The problem → Keeping every character as it is, transcribe the entries below.
——————
(** C6.  After a completed search, [self.values] is the best point
    [self.opt.x], entry by entry; and a training that returns has bound,
    on the estimator object that is both [self.estimator] and
    [self.model], the name of the i-th dimension of the space (which is
    the i-th entry of [self.hyperparameters]) to the i-th entry of that
    point. *)
Theorem best_point_bound_in_space_order method n_calls x0 w w1 mdl w2 :
  run method n_calls x0 w = (Return tt, w1) ->
  hyperparameters (self w1) = Some the_hyperparameters ->
  train_model w1 = (Return mdl, w2) ->
  exists r l e,
    opt (self w1) = Some r /\ values (self w1) = Some (x r) /\
    mdl = Some l /\ estimator (self w2) = Some l /\
    model (self w2) = Some (Some l) /\
    heap w2 !! l = Some e /\
    forall i d v, the_space !! i = Some d -> x r !! i = Some v ->
      the_hyperparameters !! i = Some (dim_name d) /\
      params e !! dim_name d = Some v.
Proof.
  intros Hrun Hhp Htrain.
  destruct (run_completed _ _ _ _ _ Hrun)
    as (dims & f & r & w0 & wm & _ & _ & _ & _ & _ & _ & Hs1 & _).
  assert (Hopt : opt (self w1) = Some r) by (rewrite Hs1; reflexivity).
  assert (Hval : values (self w1) = Some (x r)) by (rewrite Hs1; reflexivity).
  unfold train_model in Htrain.
  bind_ok Htrain as est wa T1. apply read_inv in T1 as [-> T1].
  injection T1 as ->.
  bind_ok Htrain as u1 wa T2.
  apply update_self_inv in T2 as (_ & Hsa & Hha & _).
  bind_ok Htrain as hp wb T3. apply getattr_inv in T3 as [-> T3].
  rewrite Hsa in T3. simpl in T3. rewrite Hhp in T3. injection T3 as <-.
  bind_ok Htrain as vs wb T4. apply getattr_inv in T4 as [-> T4].
  rewrite Hsa in T4. simpl in T4. rewrite Hval in T4. injection T4 as <-.
  bind_ok Htrain as u2 wb T5. destruct u2.
  assert (Hnames : forall p v, (p, v) ∈ zip the_hyperparameters (x r) ->
                               p ∈ the_hyperparameters).
  { intros p v Hpv. apply (elem_of_zip_l _ _ _ _ Hpv). }
  destruct (apply_hyperparameters_frame the_hyperparameters _ _ _ _ Hnames T5)
    as (Hsb & _ & _ & _ & _).
  bind_ok Htrain as m wc T6. apply getattr_inv in T6 as [-> T6].
  rewrite Hsb, Hsa in T6. simpl in T6. injection T6 as <-.
  bind_ok Htrain as o wc T7. apply deref_inv in T7 as [-> [Hest Hob]].
  destruct o as [l eb]. simpl in Hest, Hob.
  bind_ok Htrain as tr wc T8. apply read_inv in T8 as [-> _].
  bind_ok Htrain as fs wc T9. apply read_inv in T9 as [-> _].
  bind_ok Htrain as X wc T10. unfold lift in T10. injection T10 as _ <-.
  bind_ok Htrain as tgt wc T11. apply read_inv in T11 as [-> _].
  bind_ok Htrain as y wc T12. unfold lift in T12. injection T12 as _ <-.
  bind_ok Htrain as u3 wd T13.
  apply fit_inv in T13 as (Hsd & _ & _ & (l' & e & Hl' & Hle & Hhd & _)).
  rewrite Hest in Hl'. injection Hl' as <-.
  apply getattr_inv in Htrain as [-> Hmdl].
  rewrite Hsd, Hsb, Hsa in Hmdl. simpl in Hmdl. injection Hmdl as <-.
  exists r, l, {| ctor := ctor e; params := params e; fitted := Some (X, y) |}.
  split; [exact Hopt|]. split; [exact Hval|]. split; [exact Hest|].
  split; [rewrite Hsd, Hsb, Hsa; exact Hest|].
  split; [rewrite Hsd, Hsb, Hsa; simpl; rewrite Hest; reflexivity|].
  split; [rewrite Hhd; apply lookup_insert_eq|].
  intros i d v Hd Hv.
  assert (Hname : the_hyperparameters !! i = Some (dim_name d)).
  { change the_hyperparameters with (dim_name <$> the_space).
    rewrite list_lookup_fmap, Hd. reflexivity. }
  split; [exact Hname|]. simpl.
  apply (apply_hyperparameters_binds (zip the_hyperparameters (x r)) wa wb l e).
  - rewrite Hsa. simpl. rewrite Hest. reflexivity.
  - apply NoDup_fst_zip, the_hyperparameters_NoDup.
  - exact T5.
  - exact Hle.
  - apply list_elem_of_lookup. exists i.
    apply lookup_zip_with_Some. exists (dim_name d), v. auto.
Qed.
End Binding.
——————
Response below →
(** C6.  After a completed search, [self.values] is the best point
    [self.opt.x], entry by entry; and a training that returns has bound,
    on the estimator object that is both [self.estimator] and
    [self.model], the name of the i-th dimension of the space (which is
    the i-th entry of [self.hyperparameters]) to the i-th entry of that
    point. *)
Theorem best_point_bound_in_space_order method n_calls x0 w w1 mdl w2 :
  run method n_calls x0 w = (Return tt, w1) ->
  hyperparameters (self w1) = Some the_hyperparameters ->
  train_model w1 = (Return mdl, w2) ->
  exists r l e,
    opt (self w1) = Some r /\ values (self w1) = Some (x r) /\
    mdl = Some l /\ estimator (self w2) = Some l /\
    model (self w2) = Some (Some l) /\
    heap w2 !! l = Some e /\
    forall i d v, the_space !! i = Some d -> x r !! i = Some v ->
      the_hyperparameters !! i = Some (dim_name d) /\
      params e !! dim_name d = Some v.
Proof.
  intros Hrun Hhp Htrain.
  destruct (run_completed _ _ _ _ _ Hrun)
    as (dims & f & r & w0 & wm & _ & _ & _ & _ & _ & _ & Hs1 & _).
  assert (Hopt : opt (self w1) = Some r) by (rewrite Hs1; reflexivity).
  assert (Hval : values (self w1) = Some (x r)) by (rewrite Hs1; reflexivity).
  unfold train_model in Htrain.
  bind_ok Htrain as est wa T1. apply read_inv in T1 as [-> T1].
  injection T1 as ->.
  bind_ok Htrain as u1 wa T2.
  apply update_self_inv in T2 as (_ & Hsa & Hha & _).
  bind_ok Htrain as hp wb T3. apply getattr_inv in T3 as [-> T3].
  rewrite Hsa in T3. simpl in T3. rewrite Hhp in T3. injection T3 as <-.
  bind_ok Htrain as vs wb T4. apply getattr_inv in T4 as [-> T4].
  rewrite Hsa in T4. simpl in T4. rewrite Hval in T4. injection T4 as <-.
  bind_ok Htrain as u2 wb T5. destruct u2.
  assert (Hnames : forall p v, (p, v) ∈ zip the_hyperparameters (x r) ->
                               p ∈ the_hyperparameters).
  { intros p v Hpv. apply (elem_of_zip_l _ _ _ _ Hpv). }
  destruct (apply_hyperparameters_frame the_hyperparameters _ _ _ _ Hnames T5)
    as (Hsb & _ & _ & _ & _).
  bind_ok Htrain as m wc T6. apply getattr_inv in T6 as [-> T6].
  rewrite Hsb, Hsa in T6. simpl in T6. injection T6 as <-.
  bind_ok Htrain as o wc T7. apply deref_inv in T7 as [-> [Hest Hob]].
  destruct o as [l eb]. simpl in Hest, Hob.
  bind_ok Htrain as tr wc T8. apply read_inv in T8 as [-> _].
  bind_ok Htrain as fs wc T9. apply read_inv in T9 as [-> _].
  bind_ok Htrain as X wc T10. unfold lift in T10. injection T10 as _ <-.
  bind_ok Htrain as tgt wc T11. apply read_inv in T11 as [-> _].
  bind_ok Htrain as y wc T12. unfold lift in T12. injection T12 as _ <-.
  bind_ok Htrain as u3 wd T13.
  apply fit_inv in T13 as (Hsd & _ & _ & (l' & e & Hl' & Hle & Hhd & _)).
  rewrite Hest in Hl'. injection Hl' as <-.
  apply getattr_inv in Htrain as [-> Hmdl].
  rewrite Hsd, Hsb, Hsa in Hmdl. simpl in Hmdl. injection Hmdl as <-.
  exists r, l, {| ctor := ctor e; params := params e; fitted := Some (X, y) |}.
  split; [exact Hopt|]. split; [exact Hval|]. split; [exact Hest|].
  split; [rewrite Hsd, Hsb, Hsa; exact Hest|].
  split; [rewrite Hsd, Hsb, Hsa; simpl; rewrite Hest; reflexivity|].
  split; [rewrite Hhd; apply lookup_insert_eq|].
  intros i d v Hd Hv.
  assert (Hname : the_hyperparameters !! i = Some (dim_name d)).
  { change the_hyperparameters with (dim_name <$> the_space).
    rewrite list_lookup_fmap, Hd. reflexivity. }
  split; [exact Hname|]. simpl.
  apply (apply_hyperparameters_binds (zip the_hyperparameters (x r)) wa wb l e).
  - rewrite Hsa. simpl. rewrite Hest. reflexivity.
  - apply NoDup_fst_zip, the_hyperparameters_NoDup.
  - exact T5.
  - exact Hle.
  - apply list_elem_of_lookup. exists i.
    apply lookup_zip_with_Some. exists (dim_name d), v. auto.
Qed.
End Binding.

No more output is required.